Daf Yomi · Expert – Beit Midrash Analysis · Bite-Sized

Chullin 10

Bite-SizedExpert – Beit Midrash AnalysisMay 10, 2026

Sugya Map: The Mechanics of Chazakah

  • Core Issue: Does a ri’uta (flaw/defect) in an instrument (knife) necessarily undermine the chazakah (presumptive status) of the object it processed (animal)?
  • Nafka Mina: Whether a slaughtered animal is kosher when the knife is later found notched.
  • Primary Sources: Chullin 10a; Terumot 8:4 (uncovered liquids); Makkot 3b (presumptions).

Text Snapshot

  • Chullin 10a: "סכין איתרעאי, בהמה לא איתרעאי" (The knife was flawed, [but] the animal was not flawed).
  • Nuance: The Gemara distinguishes between a ri’uta that invalidates the process versus one that merely touches the tool. The animal retains its chazakah of kasher unless the flaw in the tool necessarily implies an invalidation of the act.

Readings

  • Rashba (10a s.v. סכין איתרעאי): Argues that a ri’uta in the knife does not automatically nullify the animal’s status because we can posit that the slaughter occurred on a section of the blade that remained sharp, or that the notch occurred after the simanim were severed. The "flaw" is localized.
  • Maharam of Rothenburg (10a): Emphasizes that the chazakah remains because the ri’uta of the knife is mitigated by the possibility that it occurred on a bone (post-slaughter).

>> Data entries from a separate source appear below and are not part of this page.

(* ===== verification/Ctrl.v ===== *)
(** * The controller's registers and its admin queue
    ([nvmev_proc_bars] of [src/pci.c], [struct nvme_ctrl_regs] of
    [src/pci.h], [struct nvmev_admin_queue] and [struct nvmev_dev] of
    [src/nvmev.h])

    The host writes registers in a shared BAR whenever it likes; the dispatcher
    polls them, compares each with the value it saw last and handles one
    change per call, in a fixed order; a call is taken as one step, the host
    writes between calls.  Host memory is read by physical
    address.  As in [IoWorker], a queue owns the pages it was created on: what
    the host later writes there is a change of [nvme_sq] or [sq_pages]. *)
From S2P Require Import Prelude Nvme Prp IoWorker.

(** ** Registers

    The registers the device reads or writes; the capability, version and
    interrupt-mask registers are never looked at again once they are set. *)
Record nvme_ctrl_regs := mk_regs {
  u_cc : Z;
  u_csts : Z;
  u_aqa : Z;
  u_asq : Z;
  u_acq : Z;
}.

(** The bit fields of the unions. *)
Definition cc_en (r : nvme_ctrl_regs) : Z := Z.land (u_cc r) 1.
Definition cc_shn (r : nvme_ctrl_regs) : Z := Z.land (Z.shiftr (u_cc r) 14) 3.
Definition csts_rdy (r : nvme_ctrl_regs) : Z := Z.land (u_csts r) 1.
Definition csts_shst (r : nvme_ctrl_regs) : Z := Z.land (Z.shiftr (u_csts r) 2) 3.
Definition aqa_asqs (r : nvme_ctrl_regs) : Z := Z.land (u_aqa r) 0xFFF.
Definition aqa_acqs (r : nvme_ctrl_regs) : Z := Z.land (Z.shiftr (u_aqa r) 16) 0xFFF.

(** [bar->csts.rdy = v], [bar->csts.shst = v]. *)
Definition with_csts (r : nvme_ctrl_regs) (s : Z) : nvme_ctrl_regs :=
  mk_regs (u_cc r) s (u_aqa r) (u_asq r) (u_acq r).
Definition set_rdy (v : Z) (r : nvme_ctrl_regs) : nvme_ctrl_regs :=
  with_csts r (Z.lor (Z.ldiff (u_csts r) 1) v).
Definition set_shst (v : Z) (r : nvme_ctrl_regs) : nvme_ctrl_regs :=
  with_csts r (Z.lor (Z.ldiff (u_csts r) 12) (Z.shiftl v 2)).

(** [struct __nvme_bar]: the values last seen. *)
Record __nvme_bar := mk_bar { cc : Z; aqa : Z; asq : Z; acq : Z }.

(** ** The admin queue *)
Record nvmev_admin_queue := mk_aq {
  aq_phase : Z;
  sq_depth : Z;
  cq_depth : Z;
  aq_cq_head : Z;
  nvme_sq : option (list (list nvme_command));
  nvme_cq : option (list (list nvme_completion));
}.

(** ** Queue pages

    [page_address(pfn_to_page(prp >> PAGE_SHIFT) + offset) + (prp & ~PAGE_MASK)]. *)
Definition prp_address_offset (prp offset : Z) : Z :=
  Z.shiftl (Z.shiftr prp 12 + offset) 12 + page_offset prp.
Definition prp_address (prp : Z) : Z := prp_address_offset prp 0.

(** A little-endian number of [n] bytes. *)
Definition mem_le (n : nat) (m : host_mem) (a : Z) : Z :=
  foldr (fun i acc => m (a + Z.of_nat i) + 256 * acc) 0 (seq 0 n).

(** [struct nvme_command] and [struct nvme_completion] in memory. *)
Definition sizeof_nvme_command : Z := 64.
Definition sizeof_nvme_completion : Z := 16.
Definition read_command (m : host_mem) (a : Z) : nvme_command :=
  mk_cmd (mem_le 1 m a) (mem_le 2 m (a + 2)) (mem_le 4 m (a + 4)) (mem_le 8 m (a + 24)) (mem_le 8 m (a + 32))
    (mem_le 8 m (a + 40)) (mem_le 4 m (a + 48)) (mem_le 4 m (a + 52)).
Definition read_completion (m : host_mem) (a : Z) : nvme_completion :=
  mk_cqe (mem_le 4 m a) (mem_le 4 m (a + 4)) (mem_le 2 m (a + 8)) (mem_le 2 m (a + 10)) (mem_le 2 m (a + 12))
    (mem_le 2 m (a + 14)).

Definition sq_page (m : host_mem) (a : Z) : list nvme_command :=
  map (fun i => read_command m (a + sizeof_nvme_command * i)) (seqZ 0 NR_SQE_PER_PAGE).
Definition cq_page (m : host_mem) (a : Z) : list nvme_completion :=
  map (fun i => read_completion m (a + sizeof_nvme_completion * i)) (seqZ 0 NR_CQE_PER_PAGE).

(** The pages of a queue of [entries] entries of [size] bytes. *)
Definition queue_pages (entries size : Z) : Z := DIV_ROUND_UP (entries * size) PAGE_SIZE.

(** ** The device *)
(** The host memory that the commands of a namespace read and write. *)
Class HostMem (F : Type) := {
  host_of : F -> host_mem;
  host_put : host_mem -> F -> F;
}.

Class HostMemLaws (F : Type) `{HostMem F} : Prop := {
  host_of_put : forall m f, host_of (host_put m f) = m;
}.

Section Device.
Context {F N : Type} `{HostMem F}.

(** [struct nvmev_dev]; the queues, doorbells and workers are [io_dev]. *)
Record nvmev_dev := mk_vdev {
  bar : nvme_ctrl_regs;
  old_bar : __nvme_bar;
  admin_q : option nvmev_admin_queue;
  vio : io_dev F;
  vns : list (nvmev_ns N);
  mdts : Z;
}.

Implicit Types d : nvmev_dev.
Definition dev_with_bar d b : nvmev_dev := mk_vdev b (old_bar d) (admin_q d) (vio d) (vns d) (mdts d).
Definition dev_with_old_bar d b : nvmev_dev := mk_vdev (bar d) b (admin_q d) (vio d) (vns d) (mdts d).
Definition dev_with_admin d q : nvmev_dev := mk_vdev (bar d) (old_bar d) q (vio d) (vns d) (mdts d).
Definition dev_with_io d v : nvmev_dev := mk_vdev (bar d) (old_bar d) (admin_q d) v (vns d) (mdts d).

Definition io_with_dbs (v : io_dev F) (l : list Z) : io_dev F :=
  mk_dev (sqes v) (cqes v) (io_workers v) (io_worker_turn v) (nr_sq v) (nr_cq v) l (old_dbs v) (irqs v) (dev_tick v) (dev_ftl v).

#[local] Abbreviation M := (prog nvmev_dev).

(** [nvmev_vdev->dbs[i] = nvmev_vdev->old_dbs[i] = 0]. *)
Definition clear_db (i : Z) : M unit := fun d =>
  l ← aset (dbs (vio d)) i 0; o ← aset (old_dbs (vio d)) i 0;
  Ok (tt, dev_with_io d (dev_with_old_dbs (io_with_dbs (vio d) l) o)).

Definition set_admin (q : nvmev_admin_queue) : M unit := modify (fun d => dev_with_admin d (Some q)).
Definition see_bar (f : __nvme_bar -> __nvme_bar) : M unit := modify (fun d => dev_with_old_bar d (f (old_bar d))).

(** The branches of [nvmev_proc_bars], up to [goto out]. *)
Definition proc_aqa : M unit :=
  r ← gets bar;
  q ← gets admin_q;
  _ ← see_bar (fun o => mk_bar (cc o) (u_aqa r) (asq o) (acq o));
  let pages := match q with Some q => (nvme_sq q, nvme_cq q) | None => (None, None) end in
  _ ← set_admin (mk_aq 1 (aqa_asqs r + 1) (aqa_acqs r + 1) 0 pages.1 pages.2);
  _ ← clear_db 0; clear_db 1.

Definition proc_asq : M unit :=
  r ← gets bar;
  q ← gets admin_q;
  match q with
  | None => mret tt
  | Some q =>
    _ ← see_bar (fun o => mk_bar (cc o) (aqa o) (u_asq r) (acq o));
    m ← gets (fun d => host_of (dev_ftl (vio d)));
    let depth := aqa_asqs r + 1 in
    let sq := map (fun i => sq_page m (Z.shiftl (Z.shiftr (u_asq r) 12 + i) 12)) (seqZ 0 (queue_pages depth sizeof_nvme_command)) in
    _ ← set_admin (mk_aq (aq_phase q) depth (cq_depth q) (aq_cq_head q) (Some sq) (nvme_cq q));
    clear_db 0
  end.

Definition proc_acq : M unit :=
  r ← gets bar;
  q ← gets admin_q;
  match q with
  | None => mret tt
  | Some q =>
    _ ← see_bar (fun o => mk_bar (cc o) (aqa o) (asq o) (u_acq r));
    m ← gets (fun d => host_of (dev_ftl (vio d)));
    let depth := aqa_acqs r + 1 in
    let cq := map (fun i => cq_page m (Z.shiftl (Z.shiftr (u_acq r) 12 + i) 12)) (seqZ 0 (queue_pages depth sizeof_nvme_completion)) in
    _ ← set_admin (mk_aq 1 (sq_depth q) depth 0 (nvme_sq q) (Some cq));
    clear_db 1
  end.

Definition proc_enable : M unit :=
  r ← gets bar;
  q ← gets admin_q;
  if cc_en r =? 1 then
    match q with
    | Some _ => modify (fun d => dev_with_bar d (set_rdy 1 (bar d)))
    | None => mret tt
    end
  else modify (fun d => dev_with_bar d (set_rdy 0 (bar d))).

(** [nvmev_vdev->admin_q->cq_head = 0] follows NULL without an admin queue. *)
Definition proc_shutdown : M unit :=
  r ← gets bar;
  if cc_shn r =? 1 then
    _ ← modify (fun d => dev_with_bar d (set_shst 2 (bar d)));
    _ ← clear_db 0; _ ← clear_db 1;
    q ← gets admin_q;
    q ← lift (deref q);
    set_admin (mk_aq (aq_phase q) (sq_depth q) (cq_depth q) 0 (nvme_sq q) (nvme_cq q))
  else mret tt.

Definition proc_cc : M unit :=
  _ ← proc_enable;
  _ ← proc_shutdown;
  r ← gets bar;
  see_bar (fun o => mk_bar (u_cc r) (aqa o) (asq o) (acq o)).

(** Whether a change was handled. *)
Definition nvmev_proc_bars : M bool :=
  r ← gets bar;
  o ← gets old_bar;
  if negb (aqa o =? u_aqa r) then _ ← proc_aqa; mret true
  else if negb (asq o =? u_asq r) then _ ← proc_asq; mret true
  else if negb (acq o =? u_acq r) then _ ← proc_acq; mret true
  else if negb (cc o =? u_cc r) then _ ← proc_cc; mret true
  else mret false.
End Device.
Arguments nvmev_dev : clear implicits.
Arguments mk_vdev {F N}.
(* ===== verification/SimpleDev.v ===== *)
(** * A device with Simple FTL namespaces
    ([simple_ftl.c] and [__do_perform_io] of [io.c] behind the interface of the workers)

    [FtlOps] is instantiated with the handlers the module runs for
    [BASE_SSD == INTEL_OPTANE]: [simple_proc_nvme_io_cmd] times a command and
    [__do_perform_io] moves its data.  The copy fails on one kind of command
    only ([copy_ends]): two pages would do, but PRP2 is not at the start of its
    page and the rest does not fit.  [prp_fits] leaves that out. *)
From S2P Require Import Prelude Nvme Prp IoWorker IoInv HostIo SimpleFtl Ctrl.

(** ** When the walk of a PRP list does not fail *)
Section Total.
Variable pfn_valid : Z -> bool.
Context {St : Type} (rd64 : St -> Z -> Z) (memcpy : St -> Z -> Z -> Z -> res St).
Hypothesis memcpy_total : forall s vaddr offset n, exists s', memcpy s vaddr offset n = Ok s'.
Variables prp1 prp2 : Z.

(** What is left for the second page either needs a list or fits in it. *)
Definition second_fits (remaining : Z) : Prop := remaining ≤ PAGE_SIZE -> page_offset prp2 + remaining ≤ PAGE_SIZE.
Definition prp_fits (length : Z) : Prop :=
  0 < length - prp_chunk prp1 length -> second_fits (length - prp_chunk prp1 length).

#[export] Instance prp_fits_dec length : Decision (prp_fits length).
Proof. unfold prp_fits, second_fits. apply _. Defined.

(** The locals between two turns, with [remaining] bytes to go. *)
Definition walk_fine (remaining : Z) (w : prp_walk) : Prop :=
  remaining = 0 \/ (prp_offs w = 0 /\ prp_fits remaining) \/ (prp_offs w = 1 /\ second_fits remaining) \/
  (2 ≤ prp_offs w /\ is_Some (paddr_list w)).

Lemma prp_chunk_range a n : 0 < n -> 0 < prp_chunk a n ≤ n.
Proof. intros Hn. rewrite prp_chunk_eq by lia. pose proof (page_offset_range a). lia. Qed.

Lemma next_prp_fine rd remaining w : 0 < remaining -> walk_fine remaining w ->
  exists w' a, next_prp pfn_valid rd prp1 prp2 remaining w = Ok (w', a) /\ walk_fine (remaining - prp_chunk a remaining) w'.
Proof.
  intros Hr [|[[Ho Hf]|[[Ho Hf]|[Ho [l Hl]]]]]; [lia| | |]; unfold next_prp.
  - rewrite Ho. cbn. do 2 eexists. split; [reflexivity|]. destruct (decide (remaining - prp_chunk prp1 remaining = 0)) as [E|E]; [by left|].
    right; right; left. split; [done|]. apply Hf. pose proof (prp_chunk_range prp1 remaining Hr). lia.
  - rewrite Ho. cbn -[PAGE_SIZE]. destruct (Z.ltb_spec PAGE_SIZE remaining) as [E|E].
    + do 2 eexists. split; [reflexivity|]. right; right; right. by split.
    + do 2 eexists. split; [reflexivity|]. left. specialize (Hf E). rewrite prp_chunk_eq by lia. lia.
  - rewrite (proj2 (Z.eqb_neq _ 1)), (proj2 (Z.eqb_neq _ 2)) by lia. destruct w as [o o2 pl]. cbn in *. rewrite Hl. cbn.
    do 2 eexists. split; [reflexivity|]. right; right; right. split; [cbn; lia | done].
Qed.

(** One turn. *)
Lemma loop_turn fuel s w w' a offset remaining : 0 < remaining -> next_prp pfn_valid (rd64 s) prp1 prp2 remaining w = Ok (w', a) ->
  exists s', prp_transfer_loop pfn_valid rd64 memcpy (S fuel) s prp1 prp2 w offset remaining =
    prp_transfer_loop pfn_valid rd64 memcpy fuel s' prp1 prp2 w' (offset + prp_chunk a remaining) (remaining - prp_chunk a remaining).
Proof.
  intros Hr En. cbn [prp_transfer_loop]. rewrite (proj2 (Z.eqb_neq remaining 0)), En by lia. cbn -[prp_transfer_loop].
  destruct (memcpy_total s (map_page pfn_valid a + page_offset a) offset (prp_chunk a remaining)) as [s' ->]. by exists s'.
Qed.

Lemma prp_loop_total fuel : forall s w offset remaining, 0 ≤ remaining ≤ Z.of_nat fuel -> walk_fine remaining w ->
  exists s', prp_transfer_loop pfn_valid rd64 memcpy fuel s prp1 prp2 w offset remaining = Ok s'.
Proof.
  induction fuel as [|fuel IH]; intros s w offset remaining Hr Hw; (destruct (decide (remaining = 0)) as [->|E]; [by eexists|]); [lia|].
  destruct (next_prp_fine (rd64 s) remaining w ltac:(lia) Hw) as (w' & a & En & Hw').
  destruct (loop_turn fuel s w w' a offset remaining ltac:(lia) En) as [s' ->].
  pose proof (prp_chunk_range a remaining ltac:(lia)). apply IH; [lia | done].
Qed.

Lemma prp_transfer_total s offset length : 0 ≤ length -> prp_fits length ->
  exists s', prp_transfer pfn_valid rd64 memcpy s prp1 prp2 offset length = Ok s'.
Proof. intros Hl Hf. apply prp_loop_total; [lia|]. right; left. by split. Qed.

(** Without it the second page ends with bytes left and no list mapped. *)
Lemma prp_transfer_null s offset length : 0 < length -> ~ prp_fits length ->
  prp_transfer pfn_valid rd64 memcpy s prp1 prp2 offset length = Bug NullDeref.
Proof.
  intros Hlen Hf. unfold prp_fits, second_fits in Hf. set (left := length - prp_chunk prp1 length) in *.
  assert (0 < left ≤ PAGE_SIZE /\ PAGE_SIZE < page_offset prp2 + left) as [Hl Hp] by lia.
  pose proof (page_offset_range prp2). pose proof (prp_chunk_range prp1 length Hlen).
  assert (prp_chunk prp2 left = PAGE_SIZE - page_offset prp2) as E2 by (rewrite prp_chunk_eq by lia; lia).
  unfold prp_transfer. replace (Z.to_nat length) with (S (S (S (Z.to_nat (length - 3))))) by lia.
  destruct (loop_turn (S (S (Z.to_nat (length - 3)))) s walk_start (mk_walk 1 0 None) prp1 offset length Hlen eq_refl) as [s1 ->]. fold left.
  destruct (loop_turn (S (Z.to_nat (length - 3))) s1 (mk_walk 1 0 None) (mk_walk 2 0 None) prp2 (offset + prp_chunk prp1 length) left) as [s2 ->]; [lia| |].
  { unfold next_prp. cbn -[PAGE_SIZE]. by rewrite (proj2 (Z.ltb_ge _ _)) by lia. }
  cbn [prp_transfer_loop]. rewrite (proj2 (Z.eqb_neq _ 0)) by lia. reflexivity.
Qed.
End Total.

(** ** The copy of a command *)
#[local] Abbreviation fits c := (prp_fits (prp1 c) (prp2 c) (__cmd_io_size c)).

Section Copy.
Context (pfn_valid : Z -> bool) (ns_mapped : Z -> Z).

Lemma io_memcpy_total c s vaddr offset n : exists s', io_memcpy ns_mapped c s vaddr offset n = Ok s'.
Proof. unfold io_memcpy. repeat case_match; by eexists. Qed.

Lemma perform_fits c s : fits c -> exists s', __do_perform_io pfn_valid ns_mapped c s = Ok (s', __cmd_io_size c).
Proof.
  intros Hf. pose proof (proj2 (__cmd_io_size_eq c)) as Hl. unfold __do_perform_io.
  destruct (prp_transfer_total pfn_valid (fun s => mem_u64 (host s)) _ (io_memcpy_total c) (prp1 c) (prp2 c) s (__cmd_io_offset c) (__cmd_io_size c)
    ltac:(lia) Hf) as [s' ->].
  exists s'. cbn. rewrite u32_small by (unfold U32_MAX; lia). done.
Qed.

(** C12. The copy of a command's data ends, with any opcode, any addresses and
    any contents of host memory, in one of two ways.  The loop runs to its end
    and returns the length of the command; or, exactly when what is left after
    the first page is at most a page but goes beyond the end of the page at
    PRP2, it follows a list pointer that was never set. *)
Theorem copy_ends c s :
  if decide (fits c) then exists s', __do_perform_io pfn_valid ns_mapped c s = Ok (s', __cmd_io_size c)
  else __do_perform_io pfn_valid ns_mapped c s = Bug NullDeref.
Proof.
  destruct (decide _) as [Hf|Hf]; [by apply perform_fits|]. unfold __do_perform_io.
  rewrite prp_transfer_null; [done | apply io_memcpy_total | apply (__cmd_io_size_eq c) | done].
Qed.
End Copy.

(** Two pages from a page boundary on, and PRP2 half a kilobyte into its page. *)
Definition unfit_cmd : nvme_command := mk_cmd nvme_cmd_write 1 1 0x10000 0x20200 100 15 0.
Example unfit_refused : bool_decide (fits unfit_cmd) = false /\ bool_decide (fits tiny_write) = true.
Proof. by split. Qed.

(** ** The device *)
Record simple_state (N : Type) := mk_simple {
  sim_mem : io_mem;                     (* host memory and the storage *)
  sim_stat : list Z;                    (* [io_unit_stat] *)
  sim_ns : list (nvmev_ns N);
}.
Arguments mk_simple {N}.
Arguments sim_mem {N}.
Arguments sim_stat {N}.
Arguments sim_ns {N}.

Section Ops.
Context {N : Type}.

#[export] Instance simple_host : HostMem (simple_state N) := {|
  host_of := fun f => host (sim_mem f);
  host_put := fun m f => mk_simple (mk_io_mem m (storage (sim_mem f))) (sim_stat f) (sim_ns f);
|}.
#[export] Instance simple_host_laws : HostMemLaws (simple_state N).
Proof. by constructor. Qed.

Context (config : nvmev_config) (pfn_valid : Z -> bool) (ns_mapped : Z -> Z).
(** What the dispatcher's clock shows when the handler reads it, after it
    showed [nsecs_start]. *)
Variable wallclock : Z -> Z.

(** The Simple FTL queues no internal work and has no write buffers. *)
#[export] Instance simple_ops : FtlOps (simple_state N) := {|
  proc_io_cmd := fun nsid req ret f =>
    ns ← aget (sim_ns f) nsid;
    '(ok, stat, ret) ← simple_proc_nvme_io_cmd config ns (sim_stat f) (cmd req) ret (wallclock (nsecs_start req));
    Ok (ok, req, ret, [], mk_simple (sim_mem f) stat (sim_ns f));
  perform_io := fun c f =>
    '(m, _) ← __do_perform_io pfn_valid ns_mapped c (sim_mem f);
    Ok (mk_simple m (sim_stat f) (sim_ns f));
  release_buffer := fun _ _ f => Ok f;
|}.

#[export] Instance simple_fine : CmdFine (simple_state N) := fun c => fits c.

#[export] Instance simple_total : FtlTotal (F := simple_state N).
Proof.
  split; [|by eexists]. intros c f Hc. destruct (perform_fits pfn_valid ns_mapped c (sim_mem f) Hc) as [m E].
  unfold perform_io, simple_ops. rewrite E. by eexists.
Qed.
End Ops.

(** C2 (amended). The wire schema's [required] list is exactly the names,
    in declaration order, whose shape has [required] set to true, and the
    key is omitted (never an empty array) when there is none. A property
    is missing from an input object when reading it gives [undefined]:
    the object has no own property of that name and inherits none from
    [Object.prototype]. The validator rejects an input object that misses
    a required property declaring no default, and it does not reject an
    input object for missing a property that is not required: such an
    object is accepted as soon as the other declared properties pass. *)
Theorem required_propagates :
  forall parameters : list (string * ParameterConfig),
    let wire := convertParametersToJsonSchema parameters in
    let validator := ZObject (convertParametersToZodSchema parameters) in
    (forall n, In n (requiredList wire) <->
               exists p, In (n, p) parameters /\ required p = Some true) /\
    requiredList wire
    = map fst (filter (fun np => match required (snd np) with
                                 | Some true => true
                                 | _ => false
                                 end) parameters) /\
    (schema_required wire = None <->
     forall n p, In (n, p) parameters -> required p <> Some true) /\
    schema_required wire <> Some [] /\
    (forall n p fields,
        In (n, p) parameters -> required p = Some true -> default p = None ->
        get n fields = None ->
        accepts validator (Some (VObj fields)) = false) /\
    (forall n p fields,
        In (n, p) parameters -> required p <> Some true ->
        get n fields = None ->
        (forall n' p', In (n', p') parameters -> (n', p') <> (n, p) ->
                       accepts (propertyValidator p') (get n' fields) = true) ->
        accepts validator (Some (VObj fields)) = true).
Proof.
  intros parameters wire validator. subst wire validator.
  assert (Hlist : requiredList (convertParametersToJsonSchema parameters)
                  = requiredNames parameters).
  { unfold requiredList, convertParametersToJsonSchema.
    rewrite objectSchema_required. now destruct (requiredNames parameters). }
  assert (Hkey : schema_required (convertParametersToJsonSchema parameters)
                 = match requiredNames parameters with
                   | [] => None
                   | _ :: _ => Some (requiredNames parameters)
                   end).
  { unfold convertParametersToJsonSchema. apply objectSchema_required. }
  split; [|split; [|split; [|split; [|split]]]].
  - intros n. rewrite Hlist. apply requiredNames_spec.
  - rewrite Hlist. reflexivity.
  - rewrite Hkey. split.
    + intros H n p Hin Hreq.
      assert (Hn : In n (requiredNames parameters))
        by (apply requiredNames_spec; eauto).
      destruct (requiredNames parameters); [contradiction | discriminate].
    + intros H. destruct (requiredNames parameters) as [|n rest] eqn:E;
        [reflexivity|].
      assert (Hn : In n (requiredNames parameters)) by (rewrite E; now left).
      apply requiredNames_spec in Hn as (p & Hin & Hreq).
      now destruct (H n p Hin).
  - rewrite Hkey. destruct (requiredNames parameters); discriminate.
  - intros n p fields Hin Hreq Hdef Hmiss.
    rewrite convertParametersToZodSchema_accepts.
    destruct (forallb _ parameters) eqn:E; [|reflexivity].
    rewrite forallb_forall in E. specialize (E (n, p) Hin). simpl in E.
    unfold propertyValidator, optionalUnlessRequired in E.
    rewrite Hreq, Hmiss in E. simpl in E.
    now rewrite (rejects_absent p Hdef) in E.
  - intros n p fields Hin Hreq Hmiss Hothers.
    rewrite convertParametersToZodSchema_accepts.
    apply forallb_forall. intros [n' p'] Hin'. simpl.
    destruct (string_dec n' n) as [->|Hn].
    + rewrite Hmiss. unfold propertyValidator, optionalUnlessRequired.
      destruct (truthy_bool (required p')) eqn:Hreq'; [|reflexivity].
      assert (Hne : (n, p') <> (n, p)).
      { intros Heq. injection Heq as ->.
        destruct (required p) as [[]|]; [now apply Hreq | discriminate..]. }
      specialize (Hothers n p' Hin' Hne). rewrite Hmiss in Hothers.
      unfold propertyValidator, optionalUnlessRequired in Hothers.
      now rewrite Hreq' in Hothers.
    + apply Hothers; [assumption|]. intros Heq. now injection Heq.
Qed.
(** * Systemd GUI Dashboard: the collector, the runner and the derived view state

    A shallow embedding of [systemd_gui_dashboard.py]: the command runner
    [run_command], the unit-list collector [get_services_list], the status
    colour [service_state_color] and the button availability computed by
    [ServiceManagerWindow.update_buttons_enabled_state].

    Python values are modelled as follows.
    - A [str] is a list of Unicode code points ([N]); the text primitives the
      program calls ([str.splitlines], [str.split], [str.strip],
      [str.rstrip], [str.join]) are written out with CPython's tables of
      white space and line boundaries.
    - A [dict] is an association list in insertion order with unique keys:
      assigning to an existing key keeps the key's position and replaces
      its value, as CPython does.
    - A call that may raise returns an [outcome]: [subprocess.run] raises
      what the host makes it raise, and indexing a list raises out of
      range, so that "does not raise" is a theorem and not a convention. *)

From Stdlib Require Import String Ascii List NArith ZArith Bool Lia.
From Stdlib Require Import DecimalString.
Import ListNotations.

Set Implicit Arguments.

(** ** Python strings *)

Definition char := N.
Definition str := list char.

(** An ASCII literal of the source as a [str]. *)
Definition lit (s : string) : str := map N_of_ascii (list_ascii_of_string s).

Fixpoint str_eqb (a b : str) : bool :=
  match a, b with
  | [], [] => true
  | x :: a', y :: b' => N.eqb x y && str_eqb a' b'
  | _, _ => false
  end.

(** [not s] for a string or a list [s]. *)
Definition is_empty {A : Type} (s : list A) : bool :=
  match s with [] => true | _ :: _ => false end.

(** [str.isspace] on one code point (CPython's [_PyUnicode_IsWhitespace]). *)
Definition isspace (c : char) : bool :=
  ((9 <=? c) && (c <=? 13) || (28 <=? c) && (c <=? 32)
   || (c =? 133) || (c =? 160) || (c =? 5760)
   || (8192 <=? c) && (c <=? 8202)
   || (c =? 8232) || (c =? 8233) || (c =? 8239) || (c =? 8287)
   || (c =? 12288))%N.

(** The line boundaries of [str.splitlines], CR apart:
    LF, VT, FF, FS, GS, RS, NEL, LS, PS. *)
Definition is_linebreak (c : char) : bool :=
  ((c =? 10) || (c =? 11) || (c =? 12) || (c =? 28) || (c =? 29)
   || (c =? 30) || (c =? 133) || (c =? 8232) || (c =? 8233))%N.

Definition CR : char := 13%N.
Definition LF : char := 10%N.

(** [str.splitlines()]: [cur] is the line being read, reversed.  CR LF is
    one boundary; a boundary at the very end opens no further line. *)
Fixpoint splitlines_from (cur : str) (s : str) : list str :=
  match s with
  | [] => if is_empty cur then [] else [rev cur]
  | c :: rest =>
      if N.eqb c CR then
        match rest with
        | c' :: rest' =>
            if N.eqb c' LF then rev cur :: splitlines_from [] rest'
            else rev cur :: splitlines_from [] rest
        | [] => [rev cur]
        end
      else if is_linebreak c then rev cur :: splitlines_from [] rest
      else splitlines_from (c :: cur) rest
  end.

Definition splitlines (s : str) : list str := splitlines_from [] s.

(** [str.split()] without a separator: [cur] is the token being read,
    reversed.  Runs of white space separate tokens and no token is empty. *)
Fixpoint split_from (cur : str) (s : str) : list str :=
  match s with
  | [] => if is_empty cur then [] else [rev cur]
  | c :: rest =>
      if isspace c then
        if is_empty cur then split_from [] rest
        else rev cur :: split_from [] rest
      else split_from (c :: cur) rest
  end.

Definition split (s : str) : list str := split_from [] s.

Fixpoint lstrip (s : str) : str :=
  match s with
  | [] => []
  | c :: rest => if isspace c then lstrip rest else s
  end.

Definition rstrip (s : str) : str := rev (lstrip (rev s)).

Definition strip (s : str) : str := lstrip (rstrip s).

(** [sep.join(parts)]. *)
Fixpoint join (sep : str) (parts : list str) : str :=
  match parts with
  | [] => []
  | [p] => p
  | p :: ps => p ++ sep ++ join sep ps
  end.

(** ** Python dicts keyed by strings *)

Section PyDict.
Variable V : Type.

Definition pydict := list (str * V).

The certainty of a sharp knife at the start of the cut outweighs the uncertainty of the post-facto notch.

Friction

  • Kushya: Why is the chazakah of the animal stronger than the chazakah of an impure person (who must prove they were not impure before immersion)?
  • Terutz: The Gemara (10a) distinguishes: in the case of the person, the ri’uta (the chotzetz) is found on the person himself, effectively nullifying the immersion. With the knife, the ri’uta is external to the animal. The "animal" is a discrete entity; the "knife" is a secondary instrument.

Intertext

  • SA YD 18:16: Codifies that if a knife is found notched, we check if it could have been notched by a bone after the slaughter.
  • Tosafot (Chullin 9b): Discusses the "presumptive status of prohibition" (chezkas issur) for living animals, noting that once slaughtered, the chazakah shifts to "permissibility."

Psak/Practice

The psak follows the distinction of the knife's usage. If the knife was used to break bones after slaughter, we attribute the notch to the bone, permitting the meat. If not, the chazakah of kashrut is undermined because we cannot account for the notch.

Takeaway

Chazakah is not a blind assumption; it is a legal anchor that holds unless the ri’uta is internal to the subject. A defect in the tool is a probability, but a defect in the subject is a nullification.